#### What the exercise asks:
Search the records below for the string "Iovec" and report only the number of lines that contain it.

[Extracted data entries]
(* ===== verification/TipcDevQlDemo.v ===== *)
(** * A queue-less device with one connection, and the theorems on it *)

From S2P Require Import Prelude Bitmap Iovec MsgQueue MemKeep Handle Ipc IpcInv IpcKeep IpcSafe IpcMsg IpcDemo HandleList IpcHandle.
From S2P Require Import IpcTouch IpcWait EptTable SmCall Vqueue TipcDev TipcWin TipcDevDemo TipcDevQl TipcDevQlInv TipcDevQlCmd.
From S2P Require Import TipcDevQlEvent TipcDevQlConn TipcDevQlSafe.

Module TipcDevQlDemo.
Import Bitmap Iovec MsgQueue MemKeep Handle Ipc IpcInv IpcKeep IpcSafe IpcMsg IpcDemo HandleList IpcHandle IpcTouch IpcWait EptTable.
Import TipcDevQl TipcDevQlInv TipcDevQlCmd TipcDevQlEvent TipcDevQlConn TipcDevQlSafe.

Definition at0 : Z := 0x10000.

(** Channel 2 of the demonstration heap is the connection, in slot 0; it has
    no event. *)
Definition quiet2 : chan := set_aux 0 (set_handle (Hnd 2 None at0 5) chan2).
Definition ql_heap : heap := upd 2 quiet2 demo.
Definition slot0 : bitmap := default [] (bitmap_set (bitmap_zero 32) 0).
Definition ql_dev : ql_tipc_dev :=
  Dev (HList [HChan 2] None) 0 4096 0x8000 0x40000 0 ZeroUuid slot0 (<[0%nat := Ept (Some (HChan 2)) 77]> (replicate 32 (Ept None 0))) at0.
Definition ql_world : world := World ql_heap ∅ [ql_dev] 1.

Lemma ql_heap_inv : inv quiet ql_heap.
Proof.
  assert (H : inv quiet (upd 2 (set_handle (Hnd 2 None at0 5) chan2) demo)) by (apply (handle_inv demo 2 chan2); [apply demo_inv|done..]).
  apply (inv_aux quiet _ 2 (set_handle (Hnd 2 None at0 5) chan2) 0) in H; [|apply upd_look]. by rewrite upd_upd in H.
Qed.

Lemma ql_dev_ok : dev_ok (ql_heap, ql_dev).
Proof.
  destruct (bitmap_set_spec (bitmap_zero 32) 32 0) as (b & Hs & Hwf & Hbits); [by apply bitmap_zero_wf|done|].
  assert (Hb : slot0 = b) by (unfold slot0; by rewrite Hs).
  split; simpl; try done.
  - unfold table. apply (table_add ept_chan (Ept None 0) 32 (ept_ptr at0) eq_refl demo (replicate 32 (Ept None 0)) (bitmap_zero 32) [] 0 slot0 _ 2
      quiet2 ql_heap); try done.
    + apply (table_new ept_chan (Ept None 0) 32 (ept_ptr at0)); [done|apply demo_inv|done].
    + rewrite Hb. by split.
    + apply ql_heap_inv.
    + intros d x Hd Hx _. exists x. split; [|done]. unfold ql_heap, upd. simpl. by rewrite lookup_insert_ne.
    + apply not_elem_of_nil.
  - intros c x Hin Hx. apply list_elem_of_singleton in Hin. injection Hin as ->. unfold ql_heap in Hx. rewrite upd_look in Hx. by injection Hx as <-.
Qed.

Lemma ql_world_ok : ql_ok ql_world.
Proof.
  split; simpl.
  - apply ql_heap_inv.
  - intros [|[|i]] d Hd; [|done..]. injection Hd as <-. apply ql_dev_ok.
  - intros [|[|i]] [|[|j]] d e x Hne Hd He; simpl in Hd, He; try done.
  - apply NoDup_singleton.
  - done.
Qed.

Lemma ql_poor_ok : mem_ok (fun _ => (true, Allocs false (false, None) (false, None), true)).
Proof. intros h p y _. by split. Qed.

(** The buffer holds a command: its opcode, the handle, the payload length and
    the payload. *)
Definition cmd_ns (op hnd : Z) (bs : list Z) (a : Z) : Z :=
  let i := a - 0x40000 in
  if i =? 0 then op else if i =? 8 then hnd else if i =? 12 then Z.of_nat (length bs)
  else if 16 <=? i then nth (Z.to_nat (i - 16)) bs 0 else 0.

Definition send_ns := cmd_ns QL_TIPC_DEV_SEND 32 [1; 2; 3].

Lemma send_command_ok : command_ok send_ns 0x8000 19 ql_world.
Proof.
  intros i d H. assert (Hd : dev_lookup 0x8000 ql_world = Some (0%nat, ql_dev)) by done. rewrite Hd in H. injection H as <- <-.
  split; [done|]. intros (cmd & bs & (hdr & Hh & -> & _) & Ho & _).
  assert (Hk : kread 0x40000 16 (kernel (user (show send_ns (ql_heap, ql_dev)).1)) = Some [3; 0; 0; 0; 0; 0; 0; 0; 32; 0; 0; 0; 3; 0; 0; 0]) by (vm_compute; reflexivity).
  change (ns_va (show send_ns (w_heap ql_world, ql_dev)).2) with 0x40000 in Hh. change (w_heap ql_world) with ql_heap in Hh.
  rewrite Hk in Hh. injection Hh as <-. discriminate Ho.
Qed.

Definition no_access (_ : Z) (_ : uuid) : Z := 0.

Definition ql_poor (_ : heap) : bool * allocs * bool := (true, Allocs false (false, None) (false, None), true).

Lemma ql_handle_cmd_effect_witness : exists s', dev_lookup 0x8000 ql_world = Some (0%nat, ql_dev) /\
  ql_tipc_handle_cmd no_access ql_poor 9 no_time no_time send_ns 0x8000 19 ql_world = Done (Some 3) (put_dev 0 s' ql_world) /\
  command_effect no_access ql_poor 19 (show send_ns (ql_heap, ql_dev)) 3 s'.
Proof.
  assert (Hd : dev_lookup 0x8000 ql_world = Some (0%nat, ql_dev)) by reflexivity.
  pose proof (ql_handle_cmd_effect no_access ql_poor 9 send_ns 0x8000 19 ql_world ql_world_ok ql_poor_ok (fun i d E => proj1 (send_command_ok i d E))) as H.
  rewrite Hd in H.
  assert (Hv : match ql_tipc_handle_cmd no_access ql_poor 9 no_time no_time send_ns 0x8000 19 ql_world with
    | Done (Some r) _ => r | _ => 0 end = 3) by (vm_compute; reflexivity).
  destruct (ql_tipc_handle_cmd _ _ _ _ _ _ _ _ _) as [o w'|why]; [|discriminate Hv].
  destruct H as (_ & r & s' & -> & -> & He). subst r. exists s'. split; [exact Hd|]. split; [reflexivity|exact He].
Defined.

(** The message of three bytes is queued at the other end. *)
Example send_queues : match ql_tipc_handle_cmd no_access (fun _ => (true, Allocs false (false, None) (false, None), true)) 9 no_time no_time
    send_ns 0x8000 19 ql_world with
  | Done (Some 3) w => (x ← chans (w_heap w) !! 3; pending <$> msg_queue x) = Some [[1; 2; 3]]
  | _ => False
  end.
Proof. vm_compute. reflexivity. Qed.

(** Nobody compares the size of the command with the size of the buffer: a
    payload of 4081 bytes is read past the end of the page that is mapped. *)
Definition long_ns (a : Z) : Z :=
  let i := a - 0x40000 in if i =? 0 then QL_TIPC_DEV_SEND else if i =? 8 then 32 else if i =? 12 then 0xf1 else if i =? 13 then 0xf else 0.
Definition big_queue : heap :=
  upd 3 (set_mq (Some (MsgQueue [0%nat] [] [] 1 4096 (replicate 4096 0) [MsgItem 0 0 0 0])) chan3) ql_heap.
Example long_command_faults :
  ql_tipc_handle_cmd no_access (fun _ => (true, Allocs false (false, None) (false, None), true)) 9 no_time no_time
    long_ns 0x8000 4097 (World big_queue ∅ [ql_dev] 1) = Crash BadAccess.
Proof. vm_compute. reflexivity. Qed.

Lemma ql_good : good (show send_ns (ql_heap, ql_dev)).
Proof. apply show_good, ql_dev_ok. Qed.

Lemma get_event_null_witness :
  stuck (show send_ns (ql_heap, ql_dev)) /\ dev_get_event 9 no_time no_time 8 0 (show send_ns (ql_heap, ql_dev)) = Crash BadAccess.
Proof.
  assert (Hs : stuck (show send_ns (ql_heap, ql_dev))) by (split; [discriminate|reflexivity]).
  split; [exact Hs|]. apply (get_event_null 9 8 _ ql_good Hs). discriminate.
Defined.

Lemma boot_reach : ql_reach (H := Vqueue.demo_platform) (World demo ∅ [] 0).
Proof. apply reach_boot, demo_inv. Qed.

(** Create a device, shut it down again. *)
Lemma ql_reach_sound_witness : exists r w' r2 w2,
  ql_tipc_create_device (H := Vqueue.demo_platform) 0x8000 4096 0 (Some 0x10000) (World demo ∅ [] 0) = Done r w' /\
  ql_tipc_shutdown_device 0x8000 w' = Done r2 w2 /\ dev_lookup 0x8000 w2 = None /\ ql_ok w2.
Proof.
  destruct (ql_reach_sound (H := Vqueue.demo_platform) (World demo ∅ [] 0) boot_reach) as (_ & Hc & _).
  destruct (Hc 0x8000 4096 0 (Some 0x10000)) as (r & w' & Hr & Hw'); [lia|by intros at_ [= <-]|].
  destruct (ql_reach_sound (H := Vqueue.demo_platform) w' Hw') as (_ & _ & Hs & _).
  destruct (Hs 0x8000) as (r2 & w2 & Hr2 & Hw2 & Hl). exists r, w', r2, w2. split; [exact Hr|]. split; [exact Hr2|]. split; [exact Hl|].
  apply (reach_ok w2 Hw2).
Defined.
End TipcDevQlDemo.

#### Problem solution:
2